IEEE Trans Image Process. 2019 Jan;28(1):88-101. doi: 10.1109/TIP.2018.2863028. Epub 2018 Aug 3.

Abstract

As a post-processing procedure, the diffusion process has demonstrated its ability of substantially improving the performance of various visual retrieval systems. Whereas, great efforts are also devoted to similarity (or metric) fusion, seeing that only one individual type of similarity cannot fully reveal the intrinsic relationship between objects. This stimulates a great research interest of considering similarity fusion in the framework of the diffusion process (i.e., fusion with diffusion) for robust retrieval. In this paper, we first revisit representative methods about fusion with diffusion and provide new insights which are ignored by previous researchers. Then, observing that existing algorithms are susceptible to noisy similarities, the proposed regularized ensemble diffusion (RED) is bundled with an automatic weight learning paradigm, so that the negative impacts of noisy similarities are suppressed.

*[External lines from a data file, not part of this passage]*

Definition DBImpl_Recover (fuel : nat) (w : W) d (edit : VersionEdit) : res (Status.t * W * DBImpl Wf T * VersionEdit) :=
  let '(_, w) := env_CreateDir w dbname_ in
  let '(s, w) := env_LockFile w (LockFileName dbname_) in
  if negb (Status.ok s) then Ret (s, w, d, edit)
  else
    '(s, w) ← create_or_check w;
    if negb (Status.ok s) then Ret (s, w, d, edit)
    else
      '(s, vs) ← Recover fuel w (versions_ d) dbname_;
      let d := with_versions d vs in
      if negb (Status.ok s) then Ret (s, w, d, edit)
      else
        let '(s, filenames) := env_GetChildren w dbname_ in
        if negb (Status.ok s) then Ret (s, w, d, edit)
        else
          let live := AddLiveFiles (current d :: referenced_ d) ∅ in
          let '(expected, logs) := scan_files filenames (vs_log_number_ vs) (vs_prev_log_number_ vs) live [] in
          if decide (expected <> ∅) then Ret (missing_files expected, w, d, edit)
          else
            '(s, w, d, edit, max_sequence) ← recover_logs fuel (set_order logs) s w d edit 0;
            let d := if Status.ok s && (vs_last_sequence_ (versions_ d) <? max_sequence)
                     then with_versions d (SetLastSequence (versions_ d) max_sequence) else d in
            Ret (s, w, d, edit).

(** The constructor, with the table cache that it makes. *)
Definition DBImpl_new (tables : T) : DBImpl Wf T :=
  mkDBImpl new_MemTable None 0 new_VersionSet [] new_SnapshotList ∅ tables Status.OK false false None.
Definition with_logfile_number d (n : Z) : DBImpl Wf T :=
  mkDBImpl (mem_ d) (imm_ d) n (versions_ d) (referenced_ d) (snapshots_ d) (pending_outputs_ d) (table_cache_ d)
    (bg_error_ d) (shutting_down_ d) (bg_compaction_scheduled_ d) (manual_compaction_ d).
(** The [case "a"] of the switch, on what the Text node reads through its
    [Parent] pointer. *)
Lemma anchor_text_node (gp : option string) (pHasNext hasNext : bool)
    (txt : string) (w : Walk) :
  TrimSpace txt <> "" ->
  extractText (Some (mkParent "a" gp pHasNext)) hasNext (Text txt) w =
    anchorEmission (bool_decide (gp = Some "nav") && negb pHasNext) txt w.
Proof.
  intros Hne. unfold Text. rewrite extractText_eq. simpl.
  unfold visitText, trimmedText. simpl.
  rewrite decide_False by done. unfold emit, anchorEmission. simpl.
  unfold setFlags, WriteString.
  destruct (bool_decide (gp = Some "nav")), pHasNext, (lastNodeWasText w); simpl;
    rewrite ?sapp_assoc, ?sapp_nil_r; done.
Qed.

(** An element that is not suppressed writes nothing itself: the walk goes
    through its children, which see it as their parent. *)
Lemma element_walk par hasNext d cs w :
  suppressed ElementNode d = false ->
  extractText par hasNext (Element d cs) w =
    forChildren (extractText (Some (asParent par hasNext d))) cs w.
Proof.
  intros Hd. unfold Element. rewrite extractText_eq, Hd.
  by destruct (stylingTags d).
Qed.

(** The loop over the children, at a child in the middle: the children
    before it all have a next sibling, and the child itself has one if
    there are children after it. *)
Lemma forChildren_app_cons {A} (f : bool -> A -> Walk -> Walk) pre c post w :
  forChildren f (pre ++ c :: post) w =
    forChildren f post (f (hasMore post) c (forChildren (fun _ => f true) pre w)).
Proof.
  revert w. induction pre as [|a pre IH]; intros w; [done|].
  rewrite <- app_comm_cons, !forChildren_cons, IH.
  by destruct pre.
Qed.

(** C4 as stated fails: an anchor that is the last child of a container
    whose parent is a [nav] gets no trailing line feed. *)
Lemma C4_nav_container_counterexample :
  ~ (forall g c txt w,
        TrimSpace txt <> "" ->
        suppressed ElementNode g = false -> suppressed ElementNode c = false ->
        extractText None false (Element g [Element c [Element "a" [Text txt]]]) w =
          anchorEmission (bool_decide (g = "nav")) txt w).
Proof.
  intros H.
  specialize (H "nav" "div" "Home" initWalk).
  vm_compute in H. by specialize (H ltac:(discriminate) eq_refl eq_refl).
Qed.

(** C4: a Text node under an [a] element whose trimmed text is not empty
    appends a line feed if the last emission was inline text, then the
    text, then a line feed if the [a] element's own parent is a [nav] and
    the [a] element has no next sibling of any kind; afterwards
    lastNodeWasBlock is false and lastNodeWasText is true.  First on what
    the Text node reads through its [Parent] pointer, then in the tree:
    the anchor among the children of an element [d], and an anchor
    without a parent. *)
Theorem C4_anchor_text_in_tree (txt : string) :
  TrimSpace txt <> "" ->
  (forall gp pHasNext hasNext w,
      extractText (Some (mkParent "a" gp pHasNext)) hasNext (Text txt) w =
        anchorEmission (bool_decide (gp = Some "nav") && negb pHasNext) txt w)
  /\ (forall par hasNext d pre post apre apost w,
        suppressed ElementNode d = false ->
        extractText par hasNext
          (Element d (pre ++ Element "a" (apre ++ Text txt :: apost) :: post)) w =
          forChildren (extractText (Some (asParent par hasNext d))) post
            (forChildren
               (extractText (Some (mkParent "a" (Some d) (hasMore post)))) apost
               (anchorEmission (bool_decide (d = "nav") && negb (hasMore post)) txt
                  (forChildren
                     (fun _ =>
                        extractText (Some (mkParent "a" (Some d) (hasMore post))) true)
                     apre
                     (forChildren
                        (fun _ => extractText (Some (asParent par hasNext d)) true)
                        pre w)))))
  /\ (forall hasNext apre apost w,
        extractText None hasNext (Element "a" (apre ++ Text txt :: apost)) w =
          forChildren (extractText (Some (mkParent "a" None hasNext))) apost
            (anchorEmission false txt
               (forChildren
                  (fun _ => extractText (Some (mkParent "a" None hasNext)) true)
                  apre w))).
Proof.
  intros Hne. split; [|split].
  - intros gp pHasNext hasNext w. by apply anchor_text_node.
  - intros par hasNext d pre post apre apost w Hd.
    rewrite (element_walk _ _ _ _ _ Hd), forChildren_app_cons.
    rewrite (element_walk _ _ "a") by reflexivity.
    rewrite forChildren_app_cons.
    change (asParent (Some (asParent par hasNext d)) (hasMore post) "a")
      with (mkParent "a" (Some d) (hasMore post)).
    rewrite anchor_text_node by done.
    replace (bool_decide (Some d = Some "nav")) with (bool_decide (d = "nav"));
      [done|].
    apply bool_decide_ext. split; [by intros ->|by intros [= ->]].
  - intros hasNext apre apost w.
    rewrite (element_walk _ _ "a") by reflexivity.
    rewrite forChildren_app_cons.
    change (asParent None hasNext "a") with (mkParent "a" None hasNext).
    rewrite anchor_text_node by done.
    by destruct (bool_decide (None = Some "nav")) eqn:Hb;
      [apply bool_decide_eq_true in Hb|].
Qed.

(** The anchor rule on small trees: the last anchor of a [nav]; an anchor
    in a container inside a [nav]; an anchor followed by a comment; and the
    anchors of a list inside a [nav]. *)
Example anchor_last_in_nav :
  extractText None false
    (Element "nav" [Element "a" [Text "Home"]; Element "a" [Text "About"]]) initWalk
  = mkWalk ("Home" +:+ nl +:+ "About" +:+ nl) false true.
Proof. vm_compute. reflexivity. Qed.

Example anchor_in_nav_container :
  extractText None false
    (Element "nav" [Element "div" [Element "a" [Text "Home"]]]) initWalk
  = mkWalk "Home" false true.
Proof. vm_compute. reflexivity. Qed.

Example anchor_before_comment :
  extractText None false
    (Element "nav" [Element "a" [Text "Home"]; Comment " end "]) initWalk
  = mkWalk "Home" false true.
Proof. vm_compute. reflexivity. Qed.

Example anchor_in_nav_list :
  stripParsed
    (page [Element "nav" [Element "ul" [Element "li" [Element "a" [Text "Home"]];
                                        Element "li" [Element "a" [Text "About"]]]];
           Element "p" [Text "Next"]])
  = "Home" +:+ nl +:+ "AboutNext" +:+ nl +:+ nl.
Proof. vm_compute. reflexivity. Qed.

(** C5: a Text node under a heading h1..h6 whose trimmed text is not empty
    appends a line feed unless the walk is already after a block, then the
    text, then two line feeds, and leaves lastNodeWasBlock true and
    lastNodeWasText false; and the document of [<h1>T</h1><p>C</p>] is
    extracted to T, two line feeds, C, two line feeds. *)
Theorem C5_heading_text :
  (forall h gp pHasNext hasNext txt w,
      h ∈ ["h1"; "h2"; "h3"; "h4"; "h5"; "h6"] ->
      TrimSpace txt <> "" ->
      extractText (Some (mkParent h gp pHasNext)) hasNext (Text txt) w =
        mkWalk (textBuilder w
                  +:+ (if lastNodeWasBlock w then "" else nl)
                  +:+ TrimSpace txt +:+ nl +:+ nl)
               true false)
  /\ stripParsed (page [Element "h1" [Text "T"]; Element "p" [Text "C"]])
     = "T" +:+ nl +:+ nl +:+ "C" +:+ nl +:+ nl.
Proof.
  split; [|by vm_compute].
  intros h gp phn hasNext txt w Hh Hne.
  unfold Text. rewrite extractText_eq. simpl.
  unfold visitText.
  assert (Ht : trimmedText (Some (mkParent h gp phn)) txt = TrimSpace txt).
  { repeat (apply elem_of_cons in Hh as [->|Hh]; [done|]).
    by apply elem_of_nil in Hh. }
  rewrite Ht, decide_False by done.
  assert (He : emit (Some (mkParent h gp phn)) (TrimSpace txt) w =
               setFlags true false
                 (WriteString (nl +:+ nl)
                    (WriteString (TrimSpace txt)
                       (if lastNodeWasBlock w then w else WriteString nl w)))).
  { repeat (apply elem_of_cons in Hh as [->|Hh]; [done|]).
    by apply elem_of_nil in Hh. }
  rewrite He. unfold setFlags, WriteString.
  destruct (lastNodeWasBlock w); simpl; rewrite ?sapp_assoc, ?sapp_nil_r; done.
Qed.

Though formulated as a convex optimization problem, one advantage of RED is that it converts back into the iteration-based solver with the same computational complexity as the conventional diffusion process. At last, we integrate several recently-proposed similarities with the proposed framework. The experimental results suggest that we can achieve new state-of-the-art performances on various retrieval tasks, including 3D shape retrieval on the ModelNet data set, and image retrieval on the Holidays and Ukbench data sets.